Task requirements
Among the entries below, one stretch runs from the line that contains "t ← lift (record_at jp a which);" through the line that contains "aSize ← lift". Repeat that stretch exactly, ends included, and only that.

Record extracts

(* ===== verification/JoinProbe.v ===== *)
(** * JoinProbe: rows of hash joins, and the executors that probe

    Models [lambdas/headers/JoinTuple.h]: the columns that hold the components
    of join tuples, [createCols], [unpack], [eraseEnd] and [truncate], and the
    executors [JoinProbe] and [PartitionedJoinProbe] over the tables of
    [JoinPairArray].  A join tuple is the list of its components.  The executors
    keep pointers to the columns that they made in their constructor; a handle
    that is unpacked from a table stands for the object it leads to. *)

From S2P Require Import Prelude.
From S2P Require Import JoinPairArray.
From S2P Require Import TupleSet.
From S2P Require Import Executor.

Inductive JoinType := HashPartitionedJoin | BroadcastJoin | LocalJoin | CrossProduct | UnknownJoin.

#[export] Instance JoinType_eq_dec : EqDecision JoinType.
Proof. solve_decision. Defined.

(** ** Columns of join tuples *)

Section columns.
Context {O : Type}.
Local Abbreviation M := (M (store O)).
Local Abbreviation join_tuple := (list O).

(** The vector behind the [void*] of a column. *)
Definition read_objects (p : nat) : M (list (option O)) := v ← read_vector p; lift (objects v).

(** [copyTo]: row [whichPos] of the column gets a handle to the component; for a
    row behind the end an object is made and pushed first. *)
Definition copyTo (fits : bool) (x : O) (input whichPos : nat) : M unit :=
  me ← read_objects input;
  if decide (length me ≤ whichPos) then
    if fits then write_vector input (Objects (me ++ [Some x])) else lift NotEnoughSpace
  else write_vector input (Objects (<[whichPos := Some x]> me)).

(** [us[whichVec]] *)
Definition column_pointer (us : list nat) (whichVec : nat) : M nat :=
  match us !! whichVec with Some p => mret p | None => lift Undefined end.

Fixpoint unpack (fits : nat → bool) (arg : join_tuple) (whichPosInTupleSet whichVec : nat) (us : list nat) : M unit :=
  match arg with
  | [] => mret tt
  | myData :: myOtherData =>
      p ← column_pointer us whichVec;
      copyTo (fits whichVec) myData p whichPosInTupleSet ;;
      unpack fits myOtherData whichPosInTupleSet (S whichVec) us
  end.

(** [valColumn.resize(i)] for the columns from [whichVec] on; [width] is the
    number of components left. *)
Fixpoint eraseEnd (i whichVec width : nat) (us : list nat) : M unit :=
  match width with
  | 0 => mret tt
  | S width' =>
      p ← column_pointer us whichVec;
      valColumn ← read_objects p;
      write_vector p (Objects (resize i None valColumn)) ;;
      eraseEnd i (S whichVec) width' us
  end.

(** A new column for every component, at [offset + positions[whichPos]]; returns
    the pointers [putUsHere]. *)
Fixpoint createCols (offset whichPos width : nat) (positions : list nat) (processMe : tuple_set) : M (tuple_set * list nat) :=
  match width with
  | 0 => mret (processMe, [])
  | S width' =>
      match positions !! whichPos with
      | None => lift Undefined
      | Some q =>
          me ← new_vector (Objects []);
          processMe ← addColumn (offset + q) me true processMe;
          '(processMe, putUsHere) ← createCols offset (S whichPos) width' positions processMe;
          mret (processMe, me :: putUsHere)
      end
  end.

(** ** Probing *)

(** The table that a probe looks a hash up in. *)
Inductive prober :=
| Broadcast (inputTable : option (JoinPairArray join_tuple))
| Partitioned (numPartitionsPerNode numNodes : nat) (inputTables : list (JoinPairArray join_tuple))
    (partitionedJoinType : JoinType) (threadId : nat).

(** [value % (numPartitionsPerNode * numNodes) % numPartitionsPerNode]; the
    remainder by zero is not defined. *)
Definition probe_index (numPartitionsPerNode numNodes : nat) (value : Z) : outcome nat :=
  if decide (numPartitionsPerNode * numNodes = 0) then Undefined
  else Ret (Z.to_nat (value mod Z.of_nat (numPartitionsPerNode * numNodes) mod Z.of_nat numPartitionsPerNode)).

Definition table_of (pr : prober) (value : Z) : outcome (JoinPairArray join_tuple) :=
  match pr with
  | Broadcast (Some inputTable) => Ret inputTable
  | Broadcast None => Undefined
  | Partitioned numPartitionsPerNode numNodes inputTables partitionedJoinType threadId =>
      index ← (if decide (partitionedJoinType = CrossProduct) then Ret threadId else probe_index numPartitionsPerNode numNodes value);
      match inputTables !! index with Some t => Ret t | None => Undefined end
  end.

(** [a[which]] *)
Definition record_at (jp : JoinPairArray join_tuple) (a which : nat) : outcome join_tuple :=
  match rl_at jp a which with Some t => Ret t | None => Undefined end.

(** The matches of one row from [which] on; returns [overallCounter]. *)
Fixpoint unpack_hits (fits : nat → nat → bool) (jp : JoinPairArray join_tuple) (a which todo overallCounter : nat) (us : list nat) : M nat :=
  match todo with
  | 0 => mret overallCounter
  | S todo' =>
      t ← lift (record_at jp a which);
      unpack (fits overallCounter) t overallCounter 0 us ;;
      unpack_hits fits jp a (S which) todo' (S overallCounter) us
  end.

(** One row of the input: its number of matches, and [overallCounter]. *)
Definition probe_row (fits : nat → nat → bool) (jp : JoinPairArray join_tuple) (value : Z) (overallCounter : nat) (us : list nat) : M (nat * nat) :=
  numHits ← lift (JoinMap_count jp value);
  if (0 <? numHits)%Z then
    a ← lift (JoinMap_lookup jp value);
    aSize ← lift (match rl_size jp a with Some n => Ret n | None => Undefined end);
    overallCounter ← unpack_hits fits jp a 0 aSize overallCounter us;
    mret (aSize, overallCounter)
  else mret (0, overallCounter).

(** The loop over the hashes of the input: [counts] and [overallCounter]. *)
Fixpoint probe_rows (fits : nat → nat → bool) (pr : prober) (inputHash : list Z) (overallCounter : nat) (us : list nat) : M (list nat * nat) :=
  match inputHash with
  | [] => mret ([], overallCounter)
  | value :: inputHash' =>
      inputTableRef ← lift (table_of pr value);
      '(numHits, overallCounter) ← probe_row fits inputTableRef value overallCounter us;
      '(counts, overallCounter) ← probe_rows fits pr inputHash' overallCounter us;
      mret (numHits :: counts, overallCounter)
  end.

(** The constructor makes the output with the columns of the table: behind the
    attributes to include, or before them.  [width] is the number of components of the
    tuples, [natts] that of the attributes. *)
Definition JoinProbe_new (width natts : nat) (positions : list nat) (needToSwapLHSAndRhs : bool) : M (tuple_set * list nat) :=
  createCols (if needToSwapLHSAndRhs then 0 else natts) 0 width positions ∅.
(** [process] of both probes; without a table [JoinProbe] returns a null tuple
    set.  [columns] are the pointers of the constructor, [offset] is where the
    attributes to include go.  [fits] says which of the objects that are made
    for rows behind the end of a column find room. *)
Definition JoinProbe_process (matches : list nat) (whichAtt width offset : nat) (pr : prober) (fits : nat → nat → bool)
    (columns : list nat) (input : tuple_set) : Prelude.M (executor O) (option tuple_set) :=
  match pr with
  | Broadcast None => mret None
  | _ =>
      inputHash ← in_heap (column_as numbers whichAtt input);
      '(counts, overallCounter) ← in_heap (probe_rows fits pr inputHash 0 columns);
      in_heap (eraseEnd overallCounter 0 width columns) ;;
      output ← on_output (λ output, machine_replicate input counts matches offset output);
      mret (Some output)
  end.
End columns.

(** ** What a probe finds *)

Section facts.
Context {O : Type}.
Local Abbreviation join_tuple := (list O).
Implicit Types (s : store O) (ts input out : tuple_set) (us places : list nat) (jp : JoinPairArray join_tuple).

Definition matches_in jp (h : Z) : list join_tuple := default [] (to_multimap jp !! jm_hash h).

Definition matches_of (pr : prober) (h : Z) : list join_tuple :=
  match table_of pr h with Ret jp => matches_in jp h | _ => [] end.

(** Every hash has a table, which is well formed and has tuples of [width]
    components. *)
Definition prober_ok (width : nat) (pr : prober) : Prop :=
  ∀ h, ∃ jp, table_of pr h = Ret jp ∧ jwf jp ∧ ∀ h' t, t ∈ matches_in jp h' → length t = width.

(** The columns that the executor made are at [places] of its output. *)
Definition held out places us : Prop := Forall2 (λ i p, out !! i = Some (Column p true)) places us.

(** Column [k] starts with component [k] of [rows k]. *)
Definition filled s us (rows : nat → list join_tuple) : Prop :=
  ∀ k p, us !! k = Some p → ∃ l, vectors s !! p = Some (Objects l) ∧ length (rows k) ≤ length l ∧
    take (length (rows k)) l = (λ t, t !! k) <$> rows k.

Lemma filled_nil s us rows : filled s us rows → filled s us (λ _, []).
Proof. intros Hf k p Hk. destruct (Hf k p Hk) as (l & Hl & _). exists l. split; [done|]. simpl. split; [lia|done]. Qed.

Lemma filled_ext s us rows rows' : (∀ k, k < length us → rows k = rows' k) → filled s us rows → filled s us rows'.
Proof.
  intros He Hf k p Hk. rewrite <- He by by eapply lookup_lt_Some. by apply Hf.
Qed.

Lemma read_objects_ok s p l : vectors s !! p = Some (Objects l) → read_objects p s = (Ret l, s).
Proof. intros Hp. unfold read_objects, read_vector. run. by rewrite Hp. Qed.

Lemma copyTo_ok fits x p (l : list (option O)) n s :
  vectors s !! p = Some (Objects l) → n ≤ length l →
  match copyTo fits x p n s with
  | (Ret _, s') => ∃ l', write_vector p (Objects l') s = (Ret tt, s') ∧ S n ≤ length l' ∧ take (S n) l' = take n l ++ [Some x]
  | (NotEnoughSpace, s') => s' = s ∧ fits = false
  | _ => False
  end.
Proof.
  intros Hp Hn. unfold copyTo. run. rewrite (read_objects_ok s p l Hp). run.
  assert (∀ w, write_vector p w s = (Ret tt, Store (<[p := w]> (vectors s)) (next_vector s))) as Hw
    by (intros w; unfold write_vector; by rewrite Hp).
  destruct (decide (length l ≤ n)) as [Hle|Hlt].
  - destruct fits; [|by split]. rewrite Hw. exists (l ++ [Some x]). split; [apply Hw|]. rewrite length_app. simpl. split; [lia|].
    assert (n = length l) as -> by lia. rewrite (take_ge l) by lia. apply take_ge. rewrite length_app. simpl. lia.
  - rewrite Hw. exists (<[n := Some x]> l). split; [apply Hw|]. rewrite length_insert. split; [lia|].
    rewrite (take_S_r _ _ (Some x)) by (apply list_lookup_insert_eq; lia). by rewrite take_insert_ge.
Qed.

(** Writing one of the columns. *)
Lemma held_write s out places us k p w :
  store_ok s → owner_ok s out → NoDup places → held out places us → us !! k = Some p →
  let s' := Store (<[p := w]> (vectors s)) (next_vector s) in
  write_vector p w s = (Ret tt, s') ∧ evolves s out s' out ∧ vectors s' !! p = Some w ∧
  ∀ j q, us !! j = Some q → j ≠ k → vectors s' !! q = vectors s !! q.
Proof.
  intros Hs Ho Hnd Hh Hk s'. destruct (Forall2_lookup_r _ _ _ _ _ Hh Hk) as (i & Hi & Hip).
  destruct (write_owned i out s p w Hs Ho Hip) as (Hrun & Hev & Hv & _). fold s' in Hrun, Hev, Hv. split_and!; try done.
  intros j q Hj Hne. simpl. apply lookup_insert_ne. intros ->. destruct (Forall2_lookup_r _ _ _ _ _ Hh Hj) as (i' & Hi' & Hip').
  destruct (Ho i _ Hip eq_refl) as [_ Hu]. pose proof (Hu i' _ Hip' eq_refl eq_refl) as ->. by destruct (NoDup_lookup _ _ _ _ Hnd Hi' Hi).
Qed.

Lemma column_pointer_ok us k p s : us !! k = Some p → column_pointer us k s = (Ret p, s).
Proof. intros Hk. unfold column_pointer. by rewrite Hk. Qed.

Result of this exercise
      t ← lift (record_at jp a which);
      unpack (fits overallCounter) t overallCounter 0 us ;;
      unpack_hits fits jp a (S which) todo' (S overallCounter) us
  end.

(** One row of the input: its number of matches, and [overallCounter]. *)
Definition probe_row (fits : nat → nat → bool) (jp : JoinPairArray join_tuple) (value : Z) (overallCounter : nat) (us : list nat) : M (nat * nat) :=
  numHits ← lift (JoinMap_count jp value);
  if (0 <? numHits)%Z then
    a ← lift (JoinMap_lookup jp value);
    aSize ← lift (match rl_size jp a with Some n => Ret n | None => Undefined end);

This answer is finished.